(** ** Operations that leave the owners alone *)

Definition same_owners : relation St := fun c c' => AssetOwners (governance c') = AssetOwners (governance c).

#[local] Instance same_owners_preorder : PreOrder same_owners.
Proof. split; [done|]. intros x y z E1 E2. unfold same_owners in *. congruence. Qed.

Lemma modify_owners f :
  (forall g : Governance Acc, AssetOwners (f g) = AssetOwners g) -> moves same_owners (modify_governance f : M St unit).
Proof.
  intros Hf. unfold modify_governance, modify_app. moves_step. unfold same_owners, governance. cbn. apply Hf.
Qed.

Lemma event_owners e : moves same_owners (governor_event e : M St unit).
Proof. by apply modify_owners. Qed.

Lemma currency_owners x y n : moves same_owners (currency_transfer x y n : M St _).
Proof.
  intros c o c'. unfold currency_transfer. cbn [transfer apps_currency governance_currency result_map].
  by destruct (transfer x y n (gv_accounts (accounts (bank c)))); intros [= _ <-].
Qed.

Lemma write_owners f : moves same_owners (modify_storage f : M St unit).
Proof. unfold modify_storage. moves_solve. done. Qed.
Lemma push_leaf_owners l : moves same_owners (push_leaf l : M St _).
Proof. intros c o c'. unfold push_leaf. destruct (mmr_push l (tree c)) as [[x|] t]; by intros [= _ <-]. Qed.
Lemma deposit_owners e : moves same_owners (deposit_event e : M St unit).
Proof. unfold deposit_event. moves_solve. done. Qed.
Lemma books_owners op : moves same_owners (on_books op : M St _).
Proof. intros c o c'. unfold on_books. by destruct (op _); intros [= _ <-]. Qed.

#[local] Hint Resolve modify_owners event_owners currency_owners write_owners push_leaf_owners
  deposit_owners books_owners : moves.

Lemma dispatch_owners dest to body : moves same_owners (dispatch_governance dest to body : M St _).
Proof.
  unfold dispatch_governance, dispatch_request, collect_fee, make_request, pallet_dispatch_request. moves_solve.
  all: intros c o c' [= _ <-]; done.
Qed.
#[local] Hint Resolve dispatch_owners : moves.

Lemma update_owners u : moves same_owners (update_erc6160_asset_impl u : M St _).
Proof. unfold update_erc6160_asset_impl, add_to_chain, remove_from_chain, change_admin. moves_solve. Qed.

Lemma gateway_params_owners l : moves same_owners (update_gateway_params_impl l : M St _).
Proof. unfold update_gateway_params_impl, update_one_gateway. moves_solve. Qed.

Lemma registrar_params_owners l : moves same_owners (update_registrar_params_impl l : M St _).
Proof. unfold update_registrar_params_impl, update_one_registrar. moves_solve. Qed.

Lemma new_instance_owners l : moves same_owners (add_new_gateway_instance l : M St _).
Proof. unfold add_new_gateway_instance, set_instance, announce_instance, announce. moves_solve. Qed.

Lemma pending_owners r : moves same_owners (accept_pending r : M St _).
Proof. unfold accept_pending. moves_solve. Qed.

Lemma chains_owners id m l : moves same_owners (for_each l (register_on_chain id m) : M St _).
Proof. unfold register_on_chain. moves_solve. Qed.

Lemma erc20_owners id m l : moves same_owners (try_fold_m (register_erc20_on_chain id) m l : M St _).
Proof. unfold register_erc20_on_chain. moves_solve. Qed.

(** ** Operations that add owners *)

Definition owners_grow : relation St := fun c c' => AssetOwners (governance c) ⊆ AssetOwners (governance c').

#[local] Instance owners_grow_preorder : PreOrder owners_grow.
Proof. split; [intros c; unfold owners_grow; done|]. intros x y z. unfold owners_grow. apply transitivity. Qed.

Lemma moves_grow {A} (m : M St A) : moves same_owners m -> moves owners_grow m.
Proof. intros Hm c o c' E. apply Hm in E. unfold same_owners, owners_grow in *. by rewrite E. Qed.

(** A body that leaves the owners alone, guarded by the check that the asset has none, and
    followed by the insertion of its owner. *)
Lemma guarded_registration {A} id who (known : St -> option bytes) (e : GovernorError)
    (body : M St (result GovernorError A)) (fin : A -> Governance Acc -> Governance Acc) :
  (forall c, known c = AssetOwners (governance c) !! id) -> moves same_owners body ->
  (forall a g, AssetOwners (fin a g) = AssetOwners g) ->
  moves owners_grow (
    let* k := gets known in
    let? _ := ensure_not (bool_decide (is_Some k)) e in
    let? a := body in
    let* _ := modify_governance (fin a) in
    let* _ := modify_governance (on_AssetOwners <[id := who]>) in
    ret (Ok tt) : M St (result GovernorError unit)).
Proof.
  intros Hk Hb Hfin c o c'. unfold bind at 1, gets. rewrite Hk.
  destruct (AssetOwners (governance c) !! id) eqn:Eo; [by rewrite bool_decide_eq_true_2 by eauto; intros [= _ <-]|].
  rewrite bool_decide_eq_false_2 by (by intros [? ?]). rewrite (try_ok _ _ c tt c) by done.
  intros [(a & c1 & E & Hrun)|(o1 & E & _)]%try_split; [|by eapply moves_grow in E].
  apply Hb in E. unfold bind, modify_governance, modify_app, modify, ret in Hrun. injection Hrun as _ <-.
  unfold same_owners, owners_grow, governance in *. cbn. rewrite Hfin, E. by apply insert_subseteq.
Qed.

Lemma register_owners asset who : moves owners_grow (register_asset asset who : M St _).
Proof.
  unfold register_asset. apply (guarded_registration _ _ (fun c => AssetOwners (governance c) !! _) _ _ (fun _ => on_AssetMetadatas _)); [done| |done].
  apply chains_owners.
Qed.

Lemma create_erc20_owners asset : moves owners_grow (create_erc20_asset_impl asset : M St _).
Proof.
  unfold create_erc20_asset_impl.
  apply (guarded_registration _ _ (fun c => AssetOwners (governance c) !! _) _ _ (fun m => on_AssetMetadatas _)); [done| |done].
  apply erc20_owners.
Qed.

(** ** Every operation *)

Inductive GovernorOp : Type :=
| GCreate (origin : Origin) (asset : ERC6160AssetRegistration)
| GCreateUnsigned (origin : Origin) (registration : UnsignedERC6160AssetRegistration)
| GUpdateRegistrars (origin : Origin) (update : list (StateMachine * RegistrarParamsUpdate))
| GUpdateGateways (origin : Origin) (update : list (StateMachine * TokenGatewayParamsUpdate))
| GUpdateParams (origin : Origin) (update : ParamsUpdate)
| GUpdate (origin : Origin) (update : ERC6160AssetUpdate)
| GCreateErc20 (origin : Origin) (asset : ERC20AssetRegistration)
| GNewInstance (origin : Origin) (updates : list (StateMachine * TokenGatewayParamsUpdate))
| GDeregisterNative (origin : Origin) (assets : list (StateMachine * list H256))
| GAccept (request : PostRequest)
| GResponse (response : Response)
| GTimeout (timeout : Timeout).

Definition governor_step (op : GovernorOp) c : St :=
  match op with
  | GCreate o a => (governor_create_erc6160_asset o a c).2
  | GCreateUnsigned o r => (create_erc6160_asset_unsigned o r c).2
  | GUpdateRegistrars o u => (update_registrar_params o u c).2
  | GUpdateGateways o u => (update_gateway_params o u c).2
  | GUpdateParams o u => (update_params o u c).2
  | GUpdate o u => (governor_update_erc6160_asset o u c).2
  | GCreateErc20 o a => (create_erc20_asset o a c).2
  | GNewInstance o u => (new_contract_instance o u c).2
  | GDeregisterNative o a => (deregister_standalone_chain_native_assets o a c).2
  | GAccept r => (on_accept governor_module r c).2
  | GResponse r => (on_response governor_module r c).2
  | GTimeout t => (on_timeout governor_module t c).2
  end.

#[local] Hint Resolve register_owners create_erc20_owners : moves.
#[local] Hint Extern 5 (moves owners_grow _) => apply moves_grow : moves.
#[local] Hint Resolve update_owners gateway_params_owners registrar_params_owners new_instance_owners
  pending_owners : moves.

Lemma governor_step_grows op c : owners_grow c (governor_step op c).
Proof.
  assert (Hrun : forall A (m : M St A), moves owners_grow m -> owners_grow c (m c).2).
  { intros A m Hm. exact (Hm c _ _ (surjective_pairing _)). }
  destruct op; apply Hrun; cbn [on_accept on_response on_timeout governor_module].
  - unfold governor_create_erc6160_asset. moves_solve.
  - unfold create_erc6160_asset_unsigned, register_asset_unsigned. moves_solve.
  - unfold update_registrar_params. moves_solve.
  - unfold update_gateway_params. moves_solve.
  - unfold update_params. moves_solve.
  - unfold governor_update_erc6160_asset. moves_solve.
  - unfold create_erc20_asset. moves_solve.
  - unfold new_contract_instance. moves_solve.
  - unfold deregister_standalone_chain_native_assets. moves_solve.
  - unfold governor_on_accept, accept_remote. moves_solve.
  - moves_solve.
  - moves_solve.
Qed.

(** an asset never changes hands. Whatever calls are made, by whom and with what outcome,
    and whatever requests, responses and timeouts are delivered, an asset that is registered
    keeps its owner: registering it again, unsigned or from another chain, updating it and
    deregistering it as a native asset all leave its owner in place. *)
Theorem owners_permanent ops c id who :
  AssetOwners (governance c) !! id = Some who ->
  AssetOwners (governance (foldl (fun c op => governor_step op c) c ops)) !! id = Some who.
Proof.
  revert c; induction ops as [|op ops IH]; intros c How; cbn [foldl]; [done|].
  apply IH. eapply lookup_weaken; [exact How|]. apply governor_step_grows.
Qed.
End ownership.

:: Work request ::
Go through the records and copy each line with "GDeregisterNative" in it.

:: Answer ::
| GDeregisterNative (origin : Origin) (assets : list (StateMachine * list H256))
  | GDeregisterNative o a => (deregister_standalone_chain_native_assets o a c).2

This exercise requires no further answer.